Doctor Who: Moffat Era

Years: 2010-2017

Synopsis: With a slyer eye toward the show’s past, the Doctor continues to save the universe from colorful adversaries, while learning cathartic truths that help to reshape his future.

Pros:
• More strongly affected by the show’s deep mythology, while building upon it.
• The more common narrative interweaving largely succeeded in moving the narrative forward.
• Deepened the narrative overtones of the Last Great Time War, revealing truths the Doctor had forgotten.
• The sometimes darker tones throughout connected well with the overall narrative.
• The non-linear companions, particularly River Song and Clara Oswald strongly drove the narrative.
• The Master, in multiple incarnations.
• Gallifrey and Rassilon.

Cons:
• Moffat’s narrative style might come off as overly sly, snarky, and harsh, particularly later in the era.
• Some of Moffat’s dialogue came off differently than intended. “I’m a girl! No, I’m not! … Still not ginger!” was meant to be frustration for still not being either, but sometimes interpreted otherwise.
• The darker tones might not have sat well with long-time fans, particularly in the sub-rosa way it was incorporated early in the era.
• Though overall well made, the regular logo changes until the Twelfth Doctor’s episodes came off as rather indecisive.

Discussion:

Eleventh Doctor (2010-2013) —
doctor_who_series_7-b_the_bells_of_saint_john_logo
Matt Smith’s time as the Doctor was very much a reflection of Moffat’s guidance of the show. There was a sly eye to the deep mythology, and a preponderance of lies, secrets, and forgotten truths. Smith may have been the youngest to portray the Doctor so far, but Smith successfully played the character as an ancient trying desperately not to let the past destroy him. In the seeming narrative extremes of the era, he dressed and acted a bit like his second incarnation, but ultimately became more akin to the manipulative Seventh. This incarnation’s mask of stability thickened far beyond Ten’s. Overall, this harshening narrative was intentionally built by Moffat to cathartically destroy the Doctor’s mask. This was the Doctor that learned how the Time War truly ended, out of sync timelines often leading to inaccurate or lost memories (see The Day of the Doctor 50th anniversary special). Smith perfectly showed that mask fall away the moment he learned from a familiar face that his efforts to ensure the right outcome for the war was probably successful. In the end, the Doctor could lie no more on Trenzalore. No lies became his ultimate sacrifice to have it all: protect both his own race in the pocket universe of his own making and the human colony of Trenzalore. Eleven was in his Thirteenth and final body, his regenerative energy spent, but as reward for his lifetime of efforts, his fellow Timelords granted him a new regenerative cycle to protect the universe for longer …
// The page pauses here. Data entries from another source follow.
(** The numbering of identifiers ends with a name that is free. *)
Theorem normalizeKey_fresh (k : string) (taken : list string) : matchesGUID false k = true → normalizeKey k taken ∉ taken.
Proof.
  unfold normalizeKey. intros ->. cbn zeta. case_decide as Hk; [|done]. intros Hf.
  pose proof (free_name_taken _ _ _ _ Hf) as Ht. set (k' := replaceGUIDs 0 false k) in *.
  assert (map (λ i, k' +:+ "#" +:+ pretty (2 + i)) (seq 0 (S (length taken))) ⊆+ taken) as Hs.
  { apply NoDup_submseteq.
    - apply NoDup_fmap_2; [|apply NoDup_seq]. intros i j E. apply (inj (String.append k')), (inj (String.append "#")), (inj pretty) in E. lia.
    - intros x (i & -> & Hi)%list_elem_of_fmap. apply elem_of_seq in Hi. apply Ht. lia. }
  apply submseteq_length in Hs. rewrite length_map, length_seq in Hs. lia.
Qed.

(** ** Samples *)

Definition hex32 : string := "0123456789abcdef0123456789ABCDEF".
Example normalize_sample :
  map (λ s, normalizeString s "" "https://a.example")
    ["https://a.example/organizations/x"; "id " +:+ hex32 +:+ "!"; "x" +:+ hex32; hex32 +:+ "0";
     "01234567-89ab-cdef-0123-456789abcdef"; "-----BEGIN K-----" +:+ String (chr 10) "zz-----END K----- and on"]
  = ["<server>/organizations/x"; "id <guid>!"; "x" +:+ hex32; hex32 +:+ "0"; "<guid>"; "<key> and on"] ∧
  normalizeKey hex32 ["<guid>"; "<guid>#2"] = "<guid>#3" ∧
  Normalize (VObj [("users", VArr [VStr "b"; VStr "a"]); ("created_at", VStr "now"); ("run_list", VArr [VStr "b"; VStr "a"])]) "https://a/"
  = VObj [("users", VArr [VStr "a"; VStr "b"]); ("created_at", VStr "<time>"); ("run_list", VArr [VStr "b"; VStr "a"])].
Proof. vm_compute. auto. Qed.

Example compare_sample :
  map (λ d, (d_field d, render_side (d_reference d), render_side (d_candidate d)))
    (compare "s" (VObj [("a", VNum "1"); ("b", VArr [VStr "x"]); ("c", VNull)]) "" (VObj [("b", VArr [VStr "y"]); ("a", VNum "1.0"); ("d", VNull)]))
  = [("(body){members}", "a,b", "b,a"); ("a", "1", "1.0"); ("b[0]", "x", "y"); ("c", "null", "<missing>"); ("d", "<missing>", "null")].
Proof. vm_compute. reflexivity. Qed.

(** One step both answer alike, once the reference's index has settled, and one
    that differs where an entry accepts it. *)
Definition sample_script : list answers :=
  [mkAnswers (mkStep "search" "GET" "/search/node" false "" true false) (mkObs 200 (VObj [("total", VNum "0")]) None) (mkObs 200 (VObj [("total", VNum "1")]) None)
     [mkObs 200 (VObj [("total", VNum "1")]) None];
   mkAnswers (mkStep "license" "GET" "/license" true "" false false) (mkObs 200 (VObj [("node_license", VNum "25")]) None) (mkObs 200 (VObj [("node_license", VNum "0")]) None) []].
Definition sample_accepted : list Accepted := [mkAccepted "license" "*" "no entitlement system"].
Definition sample_reference : Target := mkTarget "reference" "https://chef.example/organizations/acme" "pivotal".
Definition sample_candidate : Target := mkTarget "candidate" "http://localhost:8889/organizations/acme/" "pivotal".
Twelfth Doctor (2014-2017) 
doctor_who_series_8_logoPeter Capaldi was perhaps the Doctor that never was, yet easily became one of the best. Capaldi easily brought depth, nuance, unreliability, and thick Scottishness to the role beyond his predecessors. He rarely had time for things like ties, hugging, or pudding brains. As being even more Scottish than the Seventh Doctor, he could really complain about things, but had no time for complaining either. He required facts and reasoning, and could not accept he succeeded in saving Gallifrey until he found himself there (after surviving his own prison of life and death used as a trap by Rassilon). This was the Doctor that was OK with there being only bad choices, and was willing to make the resulting hard choices in a cold universe filled with dark nemeses.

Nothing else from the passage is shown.